Midas shook his head.

"I am very miserable," said he.

"Very miserable, indeed?" exclaimed the stranger. "And how happens that? Have I not faithfully kept my promise with you? Have you not everything that your heart desired? "

" Gold is not everything," answered Midas. " And I have lost all that my heart really cared for."

" Ah! So you have made a discovery, since yesterday? " observed the stranger. " Let us see, then. Which of these two things do you think is really worth the most, — the gift of the Golden Touch, or one cup of clear cold water? "

"Blessed water! " exclaimed Midas. " It will never moisten my parched throat again! "
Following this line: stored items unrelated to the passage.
Lemma returns_log (sev : Severity) (fmt : string) (a : list LogArg) (s : NodeState) :
  Q tt {| parameters := parameters s;
          logged := logged s ++ [ {| severity := sev; format := fmt; args := a |} ] |} ->
  returns (log_to_node sev fmt a) s Q E.
Proof. auto. Qed.
End ConfigureSteps.

Section ConfigureReads.
Import Facade.
Variable E : Z -> NodeState -> Prop.

Lemma returns_get_double (name : string) (s : NodeState) (Q : Q -> NodeState -> Prop) :
  (forall d, Q d s) -> returns (get_parameter_double name) s Q E.
Proof.
  intros H. unfold returns, get_parameter_double, get_parameter, mbind, Prog_bind.
  destruct (parameters s !! name) as [[ | | | ] | ]; simpl; auto.
Qed.

Lemma returns_get_bool (name : string) (s : NodeState) (Q : bool -> NodeState -> Prop) :
  (forall b, Q b s) -> returns (get_parameter_bool name) s Q E.
Proof.
  intros H. unfold returns, get_parameter_bool, get_parameter, mbind, Prog_bind.
  destruct (parameters s !! name) as [[ | | | ] | ]; simpl; auto.
Qed.

(** An [int] read from a parameter lies in the range of [int]. *)
Lemma returns_get_int (name : string) (s : NodeState) (Q : Z -> NodeState -> Prop) :
  (forall i, (- 2 ^ 31 <= i < 2 ^ 31)%Z -> Q i s) ->
  returns (get_parameter_int name) s Q E.
Proof.
  intros H. unfold returns, get_parameter_int, get_parameter, mbind, Prog_bind.
  destruct (parameters s !! name) as [[ | | | ] | ]; simpl; auto.
  apply H. unfold to_int.
  pose proof (Z.mod_pos_bound (i + 2 ^ 31) (2 ^ 32) ltac:(lia)). lia.
Qed.

Lemma returns_get_string (name : string) (s : NodeState)
      (Q : string -> NodeState -> Prop) :
  (forall str, parameters s !! name = Some (PString str) -> Q str s) ->
  returns (get_parameter_string name) s Q E.
Proof.
  intros H. unfold returns, get_parameter_string, get_parameter, mbind, Prog_bind.
  destruct (parameters s !! name) as [[ | | | ] | ]; simpl; auto.
Qed.

Lemma returns_run_get g (s : NodeState) (Q : ParamStruct -> NodeState -> Prop) :
  (forall v m, Q v {| parameters := m; logged := logged s |}) ->
  returns (run_get g) s Q E.
Proof.
  intros H. unfold returns, run_get.
  destruct (g (parameters s)) as [[what | v] m]; auto.
Qed.
End ConfigureReads.
(** Body of [for part in n.split("-")]. *)
Definition rdg_n_part (rdg_n_list : list Z) (part : string) : outcome (list Z) :=
  match part with
  | EmptyString => Raised IndexError
  | String c _ =>
      if Ascii.eqb c "v" then z <- to_int (strip "v" part) ;;
                              Returned (set_nth rdg_n_list 4 z)
      else if Ascii.eqb c "f" then z <- to_int (strip "f" part) ;;
                                   Returned (set_nth rdg_n_list 3 z)
      else if Ascii.eqb c "o" then z <- to_int (strip "o" part) ;;
                                   Returned (set_nth rdg_n_list 2 z)
      else if Ascii.eqb c "s" then z <- to_int (strip "s" part) ;;
                                   Returned (set_nth rdg_n_list 1 z)
      else z <- to_int part ;; Returned (set_nth rdg_n_list 0 z)
  end.

Definition rdg_n_list (n : string) : outcome (list Z) :=
  for_each (split_on "-" n) [0; 0; 0; 0; 0]%Z rdg_n_part.

(** [rdg_key] on an element that is not a comment. *)
Definition rdg_key_own (x : node) : option (outcome (list Z)) :=
  match x with
  | Comment _ => None
  | Lem _ => Some (Returned [0%Z])
  | Rdg r => Some (l <- rdg_n_list (rdg_n r) ;; Returned (1%Z :: l))
  | WitDetail w =>
      Some
        (if attr_is (wd_type w) "ambiguous" then
           target <- required (wd_target w) ;;
           targets <- for_each (split_ws target) []
                        (fun acc target_n =>
                           z <- to_int target_n ;; Returned (acc ++ [z])%list) ;;
           match split_on "-" (wd_n w) with
           | _ :: second :: _ =>
               z <- to_int second ;;
               Returned (2 :: 0 :: targets ++ [z])%Z%list
           | _ => Returned (2 :: 0 :: targets)%Z
           end
         else if attr_is (wd_type w) "overlap" then Returned [2; 1]%Z
         else if attr_is (wd_type w) "lac" then Returned [2; 2]%Z
         else Returned [2%Z])
  | Note _ => Some (Returned [3%Z])
  | Other _ _ => Some (Returned [])
  end.
Lemma sanitizeData_lookup (d : value) :
  exists ps,
    sanitizeData d = VObject ps
    /\ forall k,
         lookup_prop k ps
         = match lookup_prop k (own_props d) with
           | Some v =>
               if existsb (String.eqb k) sensitiveFields
                  && negb (strict_eq v VUndefined)
               then Some (VString "***REDACTED***")
               else Some v
           | None => None
           end.
Proof.
  rewrite sanitizeData_fold. eexists. split; [reflexivity|]. intros k.
  rewrite lookup_redacted, lookup_assign. simpl.
  now destruct (lookup_prop k (own_props d)).
Qed.

(** X14.  [sanitizeData] returns an object with the own properties of its
    argument; a property named [password], [token], [secret] or [apiKey]
    whose value is not [undefined] reads [***REDACTED***], and every other
    property reads what it read before, whatever it holds. *)
Theorem sanitizeData_redacts (d : value) :
  exists ps,
    sanitizeData d = VObject ps
    /\ forall k,
         lookup_prop k ps
         = match lookup_prop k (own_props d) with
           | Some v =>
               if existsb (String.eqb k) sensitiveFields
                  && negb (strict_eq v VUndefined)
               then Some (VString "***REDACTED***")
               else Some v
           | None => None
           end.
Proof.
  rewrite sanitizeData_fold. eexists. split; [reflexivity|]. intros k.
  rewrite lookup_redacted, lookup_assign.
  change (lookup_prop k []) with (@None value).
  now destruct (lookup_prop k (own_props d)).
Qed.

Lemma lookup_prop_None (k : string) (ps : props) :
  lookup_prop k ps = None <-> ~ In k (List.map fst ps).
Proof.
  induction ps as [|[k' v'] ps IH]; simpl; [tauto|].
  destruct (lookup_prop k ps) as [x|].
  - split; [discriminate|]. intros Hnot. exfalso.
    destruct (in_dec string_dec k (List.map fst ps)) as [Hin|Hout].
    + apply Hnot. now right.
    + now apply IH in Hout.
  - destruct (String.eqb k' k) eqn:Hk.
    + apply String.eqb_eq in Hk. split; [discriminate|]. intros Hnot.
      exfalso. apply Hnot. now left.
    + apply String.eqb_neq in Hk. split; [|reflexivity].
      intros _ [Heq|Hin]; [contradiction|]. now apply (proj1 IH).
Qed.

Lemma set_prop_new (k : string) (v : value) (ps : props) :
  lookup_prop k ps = None -> set_prop k v ps = (ps ++ [(k, v)])%list.
Proof.
  induction ps as [|[k' v'] ps IH]; simpl; [reflexivity|].
  destruct (lookup_prop k ps); [discriminate|].
  destruct (String.eqb k' k); [discriminate|].
  intros _. now rewrite IH.
Qed.

Lemma set_prop_same (k : string) (v : value) (ps : props) :
  lookup_prop k ps = Some v -> set_prop k v ps = ps.
Proof.
  induction ps as [|[k' v'] ps IH]; simpl; [discriminate|].
  destruct (lookup_prop k ps) as [x|].
  - intros [= ->]. now rewrite IH.
  - destruct (String.eqb k' k) eqn:Hk; [|discriminate].
    apply String.eqb_eq in Hk. now intros [= ->]; subst.
Qed.

Lemma keys_set_prop (k : string) (v : value) (ps : props) :
  List.map fst (set_prop k v ps)
  = match lookup_prop k ps with
    | Some _ => List.map fst ps
    | None => (List.map fst ps ++ [k])%list
    end.
Proof.
  induction ps as [|[k' v'] ps IH]; simpl; [reflexivity|].
  destruct (lookup_prop k ps) as [x|]; simpl.
  - now rewrite IH.
  - destruct (String.eqb k' k) eqn:Hk; simpl.
    + apply String.eqb_eq in Hk. now subst.
    + now rewrite IH.
Qed.

Lemma NoDup_keys_set_prop (k : string) (v : value) (ps : props) :
  List.NoDup (List.map fst ps) -> List.NoDup (List.map fst (set_prop k v ps)).
Proof.
  intros Hps. rewrite keys_set_prop.
  destruct (lookup_prop k ps) eqn:Hk; [exact Hps|].
  apply lookup_prop_None in Hk.
  revert Hk. induction Hps as [|y l Hy _ IH]; intros Hk; simpl.
  - constructor; [intros []|constructor].
  - constructor.
    + rewrite in_app_iff. simpl. intros [Hin|[->|[]]]; [contradiction|].
      apply Hk. now left.
    + apply IH. intros Hin. apply Hk. now right.
Qed.

Lemma NoDup_keys_assign (source target : props) :
  List.NoDup (List.map fst target) ->
  List.NoDup (List.map fst (assign target source)).
Proof.
  unfold assign. revert target.
  induction source as [|[k v] source IH]; intros target Ht; simpl; [exact Ht|].
  apply IH. now apply NoDup_keys_set_prop.
Qed.
(** C7 (amended): normalize_signal checks tempeture_index, 120_ma, ADX in this
    order and returns the first one the raw label contains; when the label
    contains none it returns the stripped label; it is idempotent and the
    identity on the canonical identifiers; and a label that contains a
    canonical identifier is normalized to a canonical identifier it contains,
    which is that identifier whenever the label contains no other one. *)
Theorem normalize_signal_priority :
  (∀ s, contains tempeture_index s = true → normalize_signal s = tempeture_index) ∧
  (∀ s, contains tempeture_index s = false → contains ma_120 s = true →
        normalize_signal s = ma_120) ∧
  (∀ s, contains tempeture_index s = false → contains ma_120 s = false →
        contains ADX s = true → normalize_signal s = ADX) ∧
  (∀ s, contains tempeture_index s = false → contains ma_120 s = false →
        contains ADX s = false → normalize_signal s = strip s) ∧
  (∀ pat s, contains pat s = true ↔ ∃ k1 k2, s = k1 ++ pat ++ k2) ∧
  (∀ s, normalize_signal (normalize_signal s) = normalize_signal s) ∧
  (∀ c, c ∈ SIGNALS → normalize_signal c = c) ∧
  (∀ c s, c ∈ SIGNALS → contains c s = true →
          normalize_signal s ∈ SIGNALS ∧
          contains (normalize_signal s) s = true ∧
          ((∀ c', c' ∈ SIGNALS → contains c' s = true → c' = c) →
           normalize_signal s = c)).
Proof.
  split_and!.
  - intros s H. unfold normalize_signal. by rewrite H.
  - intros s H1 H2. unfold normalize_signal. by rewrite H1, H2.
  - intros s H1 H2 H3. unfold normalize_signal. by rewrite H1, H2, H3.
  - intros s H1 H2 H3. unfold normalize_signal. by rewrite H1, H2, H3.
  - apply contains_infix.
  - apply normalize_signal_idemp.
  - apply normalize_signal_canonical.
  - apply normalize_signal_contained.
Qed.

(** ** Arithmetic of the account *)

Lemma pydiv_ok (a b : Q) : ¬ (b == 0)%Q → pydiv a b = OK (a / b)%Q.
Proof.
  intros Hb. unfold pydiv.
  destruct (Qeq_bool b 0) eqn:E; [| done].
  apply Qeq_bool_eq in E. done.
Qed.

Lemma pydiv_zero (a b : Q) : (b == 0)%Q → pydiv a b = Raise ZeroDivisionError.
Proof.
  intros Hb. unfold pydiv. apply Qeq_bool_iff in Hb. by rewrite Hb.
Qed.

Lemma Qgtb_true (a b : Q) : Qgtb a b = true ↔ (b < a)%Q.
Proof.
  unfold Qgtb. rewrite negb_true_iff. split.
  - intros E. apply Qnot_le_lt. intros H. apply Qle_bool_iff in H. congruence.
  - intros H. destruct (Qle_bool a b) eqn:E; [| done].
    apply Qle_bool_iff in E. exfalso. by apply (Qlt_not_le b a).
Qed.

Lemma Qgtb_false (a b : Q) : Qgtb a b = false ↔ (a <= b)%Q.
Proof.
  unfold Qgtb. rewrite negb_false_iff. apply Qle_bool_iff.
Qed.

(** The four position names are distinct. *)
Lemma positions_distinct :
  FLAT ≠ SPOT ∧ FLAT ≠ LEV1 ∧ FLAT ≠ LEV2 ∧ SPOT ≠ LEV1 ∧ SPOT ≠ LEV2 ∧ LEV1 ≠ LEV2.
Proof. split_and!; discriminate. Qed.

Lemma elem_of_POSITIONS (p : pystr) :
  p ∈ POSITIONS ↔ p = FLAT ∨ p = SPOT ∨ p = LEV1 ∨ p = LEV2.
Proof.
  unfold POSITIONS. rewrite !elem_of_union, !elem_of_singleton. tauto.
Qed.

Lemma elem_of_CONTRACTS (p : pystr) : p ∈ CONTRACTS ↔ p = LEV1 ∨ p = LEV2.
Proof. unfold CONTRACTS. rewrite elem_of_union, !elem_of_singleton. tauto. Qed.

(** ** Step 1: the settlement *)

Lemma settle_lev1 (st : state) (price lp : Q) :
  position st = LEV1 → last_price st = Some lp → ¬ (lp == 0)%Q →
  settle st price = OK (set_btc st (btc st + (price - lp) / lp * btc st)%Q).
Proof.
  intros Hp Hl Hz. unfold settle. rewrite Hl.
  destruct (decide (position st = LEV1)); [| done].
  by rewrite pydiv_ok.
Qed.

Lemma settle_lev2 (st : state) (price lp : Q) :
  position st = LEV2 → last_price st = Some lp → ¬ (lp == 0)%Q →
  settle st price = OK (set_btc st (btc st + 2 * (price - lp) / lp * btc st)%Q).
Proof.
  intros Hp Hl Hz. unfold settle. rewrite Hl.
  destruct (decide (position st = LEV1)) as [E|_].
  { rewrite Hp in E. discriminate. }
  destruct (decide (position st = LEV2)); [| done].
  by rewrite pydiv_ok.
Qed.

Lemma settle_other (st : state) (price : Q) :
  position st ∉ CONTRACTS ∨ last_price st = None → settle st price = OK st.
Proof.
  rewrite elem_of_CONTRACTS. intros H. unfold settle.
  destruct (decide (position st = LEV1)), (decide (position st = LEV2)),
    (last_price st); try done; destruct H as [H|H]; try done; exfalso; auto.
Qed.

(** C1: for a position of the 1x (resp. 2x) contract with the last price set,
    step 1 multiplies the held quantity by exactly
    1 + k * (price - last_price) / last_price with k = 1 (resp. 2), leaving
    the signal set, the position and the rest of the account as they were;
    the signal set and the position are updated on the settled account; and
    the scenario of policy {X} -> 1x contract, rows [enter X at 100, no action
    at 110] and 1000 USD gives quantity 10 and value 1000, then quantity 11
    and value 1210. *)
Theorem settle_multiplies_quantity :
  (∀ (st : state) (price lp k : Q),
     last_price st = Some lp → ¬ (lp == 0)%Q →
     (position st = LEV1 ∧ k = 1%Q) ∨ (position st = LEV2 ∧ k = 2%Q) →
     ∃ st1,
       settle st price = OK st1 ∧
       (btc st1 == btc st * (1 + k * (price - lp) / lp))%Q ∧
       usd st1 = usd st ∧ position st1 = position st ∧
       active_signals st1 = active_signals st ∧
       last_price st1 = last_price st ∧
       ∀ (policy : policy_table) (r : row),
         row_price r = price →
         before_switch policy st r =
           (let st3 := update_signals (update_last_price st1 price) (row_type r)
                         (normalize_signal (row_signal r)) in
            target_position ← resolve_target policy st3;
            mret (st3, target_position))) ∧
  (∃ s1 s2,
     run_backtest policy_B rows_B 1000 = OK [s1; s2] ∧
     (snap_btc s1 == 10)%Q ∧ (snap_total s1 == 1000)%Q ∧
     (snap_btc s2 == 11)%Q ∧ (snap_total s2 == 1210)%Q ∧
     snap_position s1 = LEV1 ∧ snap_position s2 = LEV1 ∧ snap_remark s2 = []).
Proof.
  split.
  - intros st price lp k Hl Hz [[Hp ->] | [Hp ->]].
    + eexists. split; [by apply settle_lev1 |].
      split_and!; try reflexivity.
      * simpl. field. done.
      * intros policy r <-. unfold before_switch.
        by rewrite (settle_lev1 _ _ _ Hp Hl Hz).
    + eexists. split; [by apply settle_lev2 |].
      split_and!; try reflexivity.
      * simpl. field. done.
      * intros policy r <-. unfold before_switch.
        by rewrite (settle_lev2 _ _ _ Hp Hl Hz).
  - eexists _, _. split; [vm_compute; reflexivity |].
    split_and!; vm_compute; reflexivity.
Qed.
" The Golden Touch," continued the stranger, " or a crust of bread? "

" A piece of bread," answered Midas, " is worth all the gold on earth! "

" The Golden Touch," asked the stranger, " or your own little Mary gold, warm, soft, and loving as she was an hour ago? "

" My child, my dear child! " cried poor Midas, wringing his hands. '' I would not have given that one small dimple in her chin for the power of changing this whole big earth into a solid lump of gold! "

" You are wiser than you were, King Midas! " said the stranger, looking seriously at him. " Your own heart, I perceive, has not been entirely changed from flesh to gold. Were it so, your case would indeed be desperate. But you appear to be still capable of understanding that the commonest things, such as lie within everybody's grasp, are more valuable than the riches which so many mortals sigh and struggle after. Tell me, now, do you sincerely desire to rid yourself of this Golden Touch?"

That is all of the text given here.